Fragmentação
Os resultados das eleições autárquicas demonstram o exagero daqueles que declaram quotidianamente a morte do Partido Socialista. Contudo, se é certo que se demonstrou uma certa fanfarronice de alguns partidos populistas, torna-se também evidente um fenómeno de fragmentação, sobre o qual importa refletir.
Na região esse quadro é particularmente relevante, uma vez que neste ciclo eleitoral podemos verificar sucessivas alterações nas preferências dos eleitores em termos de segundo maior partido. Esta oscilação traduz diferentes assimilações do voto de protesto em partidos populistas. Contudo, mais importante, é realçar a forma como esse destino possui consequências sérias sobre a governabilidade e, mais importante ainda, sobre a capacidade de se instituir (finalmente) a alternância democrática na região.
Não se trata apenas de contabilidades eleitorais. É algo mais profundo, que trata de consistência programática e fiabilidade. Para evitar parecer demasiado críptico, passo a exemplos concretos. Começo pelo recente debate mensal dedicado ao tema da Habitação. Nele foi possível ver a diferença do JPP dentro e fora de campanha. É que se em campanha eleitoral foi fácil acenar com 500 casas, no quotidiano da legislatura isso rapidamente se esfuma. Ao invés, as deputadas Marta Freitas e Isabel Garcês do PS-M souberam demonstrar a paternidade do PRR, como ele se articula com políticas sociais bem estruturadas e deram ainda voz às angústias que os madeirenses nos têm transmitido, não só em termos dos valores do mercado habitacional, mas também da falta de transparência na atribuição dos apoios.
Os problemas de consistência e fiabilidade tornam-se ainda mais evidentes nas diversas geometrias de votação das assembleias de freguesia. Sendo que aqui o caso é agravado pelo claro oportunismo que é oferecido pelo populismo. É que uma coisa é um marco ideológico claro à esquerda ou à direita, que obriga a que as cedências do centro tenham de ser estabelecidas sobre contrapartidas ideologicamente claras (por exemplo, as condições laborais à esquerda, ou as políticas de nacionalidade à direita). Ao invés, quando se parte da invocação incerta do povo, tudo passa a valer, mais ainda quando tratamos de pessoas que ideologicamente são do PSD-M, mas que aproveitaram a oportunidade para saltar para um outro partido, para prosseguir o seu projeto pessoal por outros meios.

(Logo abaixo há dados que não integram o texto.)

(** C10.  A connect token works from one address only.  Once a request with a valid
    token has come from [from] (and the table of used tokens had room), then after
    any further calls and packets a request with the same token from a different
    address is ignored: the server does not change at all. *)
Theorem replayed_token_refused s from packet enc ts priv calls from' packet' ts' priv' :
  (forall key nonce aad mac ct pt,
     crypto_aead_unlock key nonce aad mac ct = Some pt -> length pt = length ct) ->
  (forall i, exists b, falloc i = Some b /\ zlen b = NETUDP_MAX_MESSAGE_SIZE) ->
  server_wf s -> 4 <= zlen (cfg_channels (cfg s)) -> Forall (call_ok (max_clients s)) calls ->
  request_token crypto_aead_unlock s packet = Some (Some (enc, ts, priv)) ->
  connected s (Token.client_id priv) = false ->
  (forall a, bound_to s enc = Some a -> netudp_address_equal a from = true) ->
  FixedHashMap.size (fingerprint_map s) < FINGERPRINTS ->
  exists s1 s2,
    server_handle_connection_request blake2b_keyed_64 crypto_aead_unlock (Some falloc) s from packet = Some s1 /\
    run blake2b_keyed blake2b_keyed_64 crypto_aead_unlock falloc s1 calls = Some s2 /\
    (netudp_address_equal from from' = false ->
     request_token crypto_aead_unlock s2 packet' = Some (Some (enc, ts', priv')) ->
     server_handle_connection_request blake2b_keyed_64 crypto_aead_unlock (Some falloc) s2 from' packet' = Some s2).
Proof.
  intros Hu Hf Hs Hc Hcalls Hr Hn Hb Hsz.
  destruct (connection_request_ok blake2b_keyed_64 crypto_aead_unlock falloc Hu Hf s from packet Hc Hs)
    as (s1 & E1 & G1). pose proof G1 as [Hs1 (C1 & N1 & _)].
  destruct (run_ok blake2b_keyed blake2b_keyed_64 crypto_aead_unlock falloc Hu Hf calls s1)
    as (s2 & E2 & G2); [by rewrite C1|done|by rewrite N1|].
  exists s1, s2. split; [done|]. split; [done|]. intros Hne Hr2.
  pose proof (request_binds s from packet enc ts priv s1 Hs Hr Hn Hb Hsz E1) as B1.
  destruct (bound_kept s1 s2 enc from G2 Hs1 B1) as (a & B2 & Ha).
  unfold server_handle_connection_request. rewrite Hr2, Some_bind. case_if; [done|].
  fold (print_of s2 enc). cbv zeta. unfold bound_to in B2.
  destruct (FixedHashMap.find _ _ (print_of s2 enc) _) as [v|]; [|done]. injection B2 as ->.
  assert (netudp_address_equal a from' = false) as ->; [|done].
  apply not_true_is_false. intros Ha'. apply not_true_iff_false in Hne. apply Hne.
  by eapply address_equal_trans.
Qed.
End Replay.

(** * Examples *)

(** A server for two clients, the first connected with two messages delivered and
    one message waiting to be sent. *)
Definition demo_start : Server := netudp_server_start (netudp_server_create demo_config d0) 2.
Definition demo_messages : list DeliveredMessage :=
  [mkDelivered [4; 5] 0 0 true; mkDelivered [6] 0 1 true].
Definition demo_online : Connection :=
  set_active (set_cdata demo_sender (Some (foldl deliver demo_queued demo_messages))) true.
(* ===== verification/Client.v ===== *)
(** The client (src/src/client.cpp) and its states (src/src/connection/client_state.h).

    [csent] are the packets handed to the socket, oldest first, and [connected_to]
    is where the socket was connected to; the socket itself is in ClientIo.v.  The part
    of a packet or of sending that concerns the connection is in Receive.v and
    Send.v.  A result of [None] is an access outside an object. *)

From S2P Require Import Prelude Bytes Double RingBuffer Replay PacketTracker Channel Address Bandwidth Stats.
From S2P Require Import PacketCrypto ConnectToken Connection Receive Send Server.

Module Client.
Import Address Connection Receive Send.

Inductive ClientState : Type :=
  | TOKEN_EXPIRED | INVALID_TOKEN | CONNECTION_TIMED_OUT | RESPONSE_TIMED_OUT | REQUEST_TIMED_OUT
  | CONNECTION_DENIED | DISCONNECTED | SENDING_REQUEST | SENDING_RESPONSE | CONNECTED.
#[global] Instance client_state_eq_dec : EqDecision ClientState.
Proof. solve_decision. Defined.

Definition state_value (s : ClientState) : Z :=
  match s with
  | TOKEN_EXPIRED => -6 | INVALID_TOKEN => -5 | CONNECTION_TIMED_OUT => -4 | RESPONSE_TIMED_OUT => -3
  | REQUEST_TIMED_OUT => -2 | CONNECTION_DENIED => -1 | DISCONNECTED => 0 | SENDING_REQUEST => 1
  | SENDING_RESPONSE => 2 | CONNECTED => 3
  end.
Definition is_error_state (s : ClientState) : bool := state_value s <? 0.
Definition is_connected (s : ClientState) : bool := bool_decide (s = CONNECTED).

Record Config : Type := mkClientConfig {
  protocol_id : Z; channels_cfg : list channel_config; num_channels_cfg : Z }.

Record Client : Type := mkClient {
  state : ClientState;
  ccfg : Config;
  connect_token : bytes;
  ctimeout : Z;
  num_server_addresses : Z;
  server_addresses : list address;
  current_server_index : Z;
  client_to_server_key : bytes;
  server_to_client_key : bytes;
  cconn : Connection;
  client_index : Z;
  cmax_clients : Z;
  server_slot_id : Z;
  connect_start_time : double;
  clast_send_time : double;
  ccurrent_time : double;
  connected_to : option address;
  csent : list bytes }.

Definition set_state (c : Client) (v_state : ClientState) : Client :=
  mkClient v_state (ccfg c) (connect_token c) (ctimeout c) (num_server_addresses c)
    (server_addresses c) (current_server_index c) (client_to_server_key c) (server_to_client_key c)
    (cconn c) (client_index c) (cmax_clients c) (server_slot_id c) (connect_start_time c)
    (clast_send_time c) (ccurrent_time c) (connected_to c) (csent c).
Definition set_cconn (c : Client) (v_cconn : Connection) : Client :=
  mkClient (state c) (ccfg c) (connect_token c) (ctimeout c) (num_server_addresses c)
    (server_addresses c) (current_server_index c) (client_to_server_key c) (server_to_client_key c)
    v_cconn (client_index c) (cmax_clients c) (server_slot_id c) (connect_start_time c)
    (clast_send_time c) (ccurrent_time c) (connected_to c) (csent c).
Definition set_token (c : Client) (v_connect_token : bytes) (v_ctimeout : Z) (v_num_server_addresses : Z) : Client :=
  mkClient (state c) (ccfg c) v_connect_token v_ctimeout v_num_server_addresses (server_addresses c)
    (current_server_index c) (client_to_server_key c) (server_to_client_key c) (cconn c)
    (client_index c) (cmax_clients c) (server_slot_id c) (connect_start_time c) (clast_send_time c)
    (ccurrent_time c) (connected_to c) (csent c).
Definition set_servers (c : Client) (v_server_addresses : list address) (v_client_to_server_key : bytes) (v_server_to_client_key : bytes) : Client :=
  mkClient (state c) (ccfg c) (connect_token c) (ctimeout c) (num_server_addresses c)
    v_server_addresses (current_server_index c) v_client_to_server_key v_server_to_client_key (cconn
    c) (client_index c) (cmax_clients c) (server_slot_id c) (connect_start_time c) (clast_send_time
    c) (ccurrent_time c) (connected_to c) (csent c).
Definition set_ctime (c : Client) (v_ccurrent_time : double) : Client :=
  mkClient (state c) (ccfg c) (connect_token c) (ctimeout c) (num_server_addresses c)
    (server_addresses c) (current_server_index c) (client_to_server_key c) (server_to_client_key c)
    (cconn c) (client_index c) (cmax_clients c) (server_slot_id c) (connect_start_time c)
    (clast_send_time c) v_ccurrent_time (connected_to c) (csent c).
Definition set_clast_send (c : Client) (v_clast_send_time : double) : Client :=
  mkClient (state c) (ccfg c) (connect_token c) (ctimeout c) (num_server_addresses c)
    (server_addresses c) (current_server_index c) (client_to_server_key c) (server_to_client_key c)
    (cconn c) (client_index c) (cmax_clients c) (server_slot_id c) (connect_start_time c)
    v_clast_send_time (ccurrent_time c) (connected_to c) (csent c).
Definition set_start (c : Client) (v_current_server_index : Z) (v_connect_start_time : double) : Client :=
  mkClient (state c) (ccfg c) (connect_token c) (ctimeout c) (num_server_addresses c)
    (server_addresses c) v_current_server_index (client_to_server_key c) (server_to_client_key c)
    (cconn c) (client_index c) (cmax_clients c) (server_slot_id c) v_connect_start_time
    (clast_send_time c) (ccurrent_time c) (connected_to c) (csent c).
Definition set_index (c : Client) (v_client_index : Z) : Client :=
  mkClient (state c) (ccfg c) (connect_token c) (ctimeout c) (num_server_addresses c)
    (server_addresses c) (current_server_index c) (client_to_server_key c) (server_to_client_key c)
    (cconn c) v_client_index (cmax_clients c) (server_slot_id c) (connect_start_time c)
    (clast_send_time c) (ccurrent_time c) (connected_to c) (csent c).
Definition set_accepted (c : Client) (v_client_index : Z) (v_cmax_clients : Z) (v_server_slot_id : Z) : Client :=
  mkClient (state c) (ccfg c) (connect_token c) (ctimeout c) (num_server_addresses c)
    (server_addresses c) (current_server_index c) (client_to_server_key c) (server_to_client_key c)
    (cconn c) v_client_index v_cmax_clients v_server_slot_id (connect_start_time c) (clast_send_time
    c) (ccurrent_time c) (connected_to c) (csent c).
Definition set_connected_to (c : Client) (v_connected_to : option address) : Client :=
  mkClient (state c) (ccfg c) (connect_token c) (ctimeout c) (num_server_addresses c)
    (server_addresses c) (current_server_index c) (client_to_server_key c) (server_to_client_key c)
    (cconn c) (client_index c) (cmax_clients c) (server_slot_id c) (connect_start_time c)
    (clast_send_time c) (ccurrent_time c) v_connected_to (csent c).
Definition set_csent (c : Client) (v_csent : list bytes) : Client :=
  mkClient (state c) (ccfg c) (connect_token c) (ctimeout c) (num_server_addresses c)
    (server_addresses c) (current_server_index c) (client_to_server_key c) (server_to_client_key c)
    (cconn c) (client_index c) (cmax_clients c) (server_slot_id c) (connect_start_time c)
    (clast_send_time c) (ccurrent_time c) (connected_to c) v_csent.
Definition cemit (c : Client) (l : list bytes) : Client := set_csent c (csent c ++ l).

(** [netudp_client_create], once the socket is open. *)
Definition netudp_client_create (config : Config) (time : double) : Client :=
  mkClient DISCONNECTED config (replicate 2048 0) 10 0 (replicate 32 address_zero) 0 (replicate 32 0)
    (replicate 32 0) fresh (-1) 0 65535 d0 d0 time None [].

Section Client.
Context `{Crypto.Aead} (alloc : option (Z -> option bytes)).

(** The keys and subsystems of a new attempt. *)
Definition prepare_connection (c : Client) (pub : Token.PublicToken) : option Connection :=
  let k := cconn c in
  let k := set_key_epoch k (Server.set_keys (key_epoch k) (Token.pub_c2s pub) (Token.pub_s2c pub)) in
  init_subsystems k alloc (channels_cfg (ccfg c)) (num_channels_cfg (ccfg c)) (ccurrent_time c).

Definition netudp_client_connect (c : Client) (token : bytes) : option Client :=
  timeout ← mread_u token Token.TOKEN_AFTER_PRIVATE 4;
  num ← mread_u token (Token.TOKEN_AFTER_PRIVATE + 4) 4;
  let c := set_token c token timeout num in
  r ← Token.client_read_token token (server_addresses c);
  match r with
  | inl _ => Some (set_state c INVALID_TOKEN)
  | inr (_, pub) =>
      let c := set_servers c (Token.pub_addresses pub) (Token.pub_c2s pub) (Token.pub_s2c pub) in
      k ← prepare_connection c pub;
      let c := set_start (set_cconn c k) 0 (ccurrent_time c) in
      let c := set_clast_send (set_state c SENDING_REQUEST) d0 in
      dest ← oget (server_addresses c) (current_server_index c);
      Some (set_connected_to c (Some dest))
  end.

(** ** The update *)

(** The 1078 bytes of a connection request. *)
Definition request_packet (token : bytes) : option bytes :=
  version ← mread token 0 13;
  pid ← mread token 13 8;
  expire_ts ← mread token 29 8;
  nonce ← mread token 37 24;
  priv ← mread token 61 1024;
  Some ([0] ++ version ++ pid ++ expire_ts ++ nonce ++ priv).

(** The requests; [true] when the update returns. *)
Definition update_request (c : Client) (time : double) : option (bool * Client) :=
  c ← (if dgt (dsub time (clast_send_time c)) (dlit 1 10) then
         request ← request_packet (connect_token c);
         Some (set_clast_send (cemit c [request]) time)
       else Some c);
  if dgt (dsub time (connect_start_time c)) (d_of_Z (ctimeout c)) then
    let next := current_server_index c + 1 in
    if num_server_addresses c <=? next
    then Some (true, set_state (set_start c next (connect_start_time c)) REQUEST_TIMED_OUT)
    else Some (false, set_start c next time)
  else Some (false, c).

Definition send_pending_now (c : Client) : option Client :=
  '(k, pkts) ← client_send_pending (protocol_id (ccfg c)) (server_slot_id c) (cconn c) (ccurrent_time c);
  Some (cemit (set_cconn c k) pkts).

(** The tick of a connected client; [true] when the update returns. *)
Definition update_connected (c : Client) (time dt : double) : option (bool * Client) :=
  let k := cconn c in
  let k := set_bandwidth k (Bandwidth.bucket_refill (bandwidth k) time) in
  let k := set_budget k (Bandwidth.refill (budget k) dt (Bandwidth.send_rate_ (congestion k))) in
  c ← send_pending_now (set_cconn c k);
  c ← (if dgt (dsub time (last_send_time (cconn c))) (d_of_Z 1) then
         '(k, pkts) ← client_send_keepalive (protocol_id (ccfg c)) (server_slot_id c) (cconn c) time;
         Some (cemit (set_cconn c k) pkts)
       else Some c);
  if dgt (dsub time (last_recv_time (cconn c))) (d_of_Z (ctimeout c))
  then Some (true, set_state c CONNECTION_TIMED_OUT)
  else
    let k := cconn c in
    let k := set_stats k (Stats.update_throughput (stats k) time) in
    let k := set_congestion k (Bandwidth.evaluate (congestion k)) in
    Some (false, set_cconn c (cleanup_fragments k time)).

(** The server's first packet: [uint8_t payload[64]] holds what it decrypts to. *)
Definition on_accepted (c : Client) (time : double) (prefix : Z) (packet : bytes) : option Client :=
  ct ← mread packet 1 (zlen packet - 1);
  let k := cconn c in
  let '(pt, e) := Crypto.packet_decrypt (key_epoch k) (protocol_id (ccfg c)) prefix 0 ct in
  let k := set_key_epoch k e in
  match pt with
  | None => Some (set_cconn c k)
  | Some pt =>
      payload ← mwrite (replicate 64 0) 0 pt;
      if 14 <=? zlen pt then
        sid ← mread_u payload 0 2;
        mc ← mread_u payload 2 4;
        let c := set_accepted c sid (i32 mc) sid in
        Some (set_state (set_cconn c (set_active (set_last_recv_time (set_slot_id k sid) time) true)) CONNECTED)
      else Some (set_cconn c k)
  end.

Definition client_handle_data_packet (c : Client) (packet : bytes) : option Client :=
  r ← client_packet (cconn c) (protocol_id (ccfg c)) (ccurrent_time c) packet;
  match r with
  | Rejected k | Accepted (Stopped k) => Some (set_cconn c k)
  | Accepted (Disconnected k _) => Some (set_state (set_cconn c (set_active k false)) DISCONNECTED)
  end.

Definition client_packet_in (c : Client) (time : double) (packet : bytes) : option Client :=
  prefix ← oget packet 0;
  let packet_type := Z.land prefix 15 in
  if (packet_type =? 5) && bool_decide (state c = SENDING_REQUEST) then on_accepted c time prefix packet
  else if (4 <=? packet_type) && bool_decide (state c = CONNECTED) then client_handle_data_packet c packet
  else Some c.
Fixpoint client_packets_in (c : Client) (time : double) (l : list bytes) : option Client :=
  match l with
  | [] => Some c
  | p :: l => c ← client_packet_in c time p; client_packets_in c time l
  end.

(** [arrived] is what the socket has; at most 64 packets are read. *)
Definition netudp_client_update (c : Client) (time : double) (arrived : list bytes) : option Client :=
  let dt := dsub time (ccurrent_time c) in
  let c := set_ctime c time in
  '(done, c) ← (if bool_decide (state c = SENDING_REQUEST) then update_request c time else Some (false, c));
  if (done : bool) then Some c
  else
    '(done, c) ← (if bool_decide (state c = CONNECTED) then update_connected c time dt else Some (false, c));
    if (done : bool) then Some c else client_packets_in c time (take 64 arrived).

(** ** The rest of the API *)

Definition netudp_client_disconnect (c : Client) : Client :=
  set_cconn (set_index (set_state c DISCONNECTED) (-1)) (set_active (cconn c) false).
Definition netudp_client_state (c : Client) : Z := state_value (state c).
Definition netudp_client_index (c : Client) : Z := client_index c.

Definition netudp_client_send (c : Client) (channel : Z) (data : bytes) (flags : Z) : option (Z * Client) :=
  if negb (bool_decide (state c = CONNECTED)) then Some (NETUDP_ERROR_NOT_CONNECTED, c)
  else if (channel <? 0) || (num_channels (cconn c) <=? channel) then Some (NETUDP_ERROR_INVALID_PARAM, c)
  else
    d ← cdata (cconn c);
    x ← ch d channel;
    let '(ok, x) := Channel.queue_send x data flags in
    if negb ok
    then Some (NETUDP_ERROR_NO_BUFFERS, set_cconn c (set_cdata (cconn c) (Some (set_ch d channel x))))
    else
      let x := Channel.start_nagle x (ccurrent_time c) in
      if has_flag flags Channel.NETUDP_SEND_NO_DELAY then
        c ← send_pending_now (set_cconn c (set_cdata (cconn c) (Some (set_ch d channel (Channel.flush x)))));
        Some (NETUDP_OK, c)
      else Some (NETUDP_OK, set_cconn c (set_cdata (cconn c) (Some (set_ch d channel x)))).

(** The server's loop with no handler registered. *)
Definition netudp_client_receive (c : Client) (max_messages : Z) : option (list Server.Message * Client) :=
  if negb (bool_decide (state c = CONNECTED)) then Some ([], c)
  else
    d ← cdata (cconn c);
    match loop 257 (Server.receive_step (replicate 256 false) (client_index c) max_messages)
            (delivered_messages d, [], []) with
    | inl _ => None
    | inr (q, ms, _) => Some (ms, set_cconn c (set_cdata (cconn c) (Some (set_delivered d q))))
    end.

Definition netudp_client_flush (c : Client) : option Client :=
  if negb (bool_decide (state c = CONNECTED)) then Some c
  else
    d ← cdata (cconn c);
    d ← Server.flush_channels (Z.to_nat (num_channels (cconn c))) 0 d;
    send_pending_now (set_cconn c (set_cdata (cconn c) (Some d))).
End Client.

End Client.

O tempo irá ajudar a demonstrar que não existem dois ou três caminhos para o projeto conservador-popular (que se refere a si próprio como autonomista). Ele parte e tem como destino o mesmo objetivo, que a Maria da Fonte ajuda a perceber muito bem. O problema maior é a forma como a fragmentação populista pode impedir a construção de uma verdadeira alternativa progressista-social-democrata.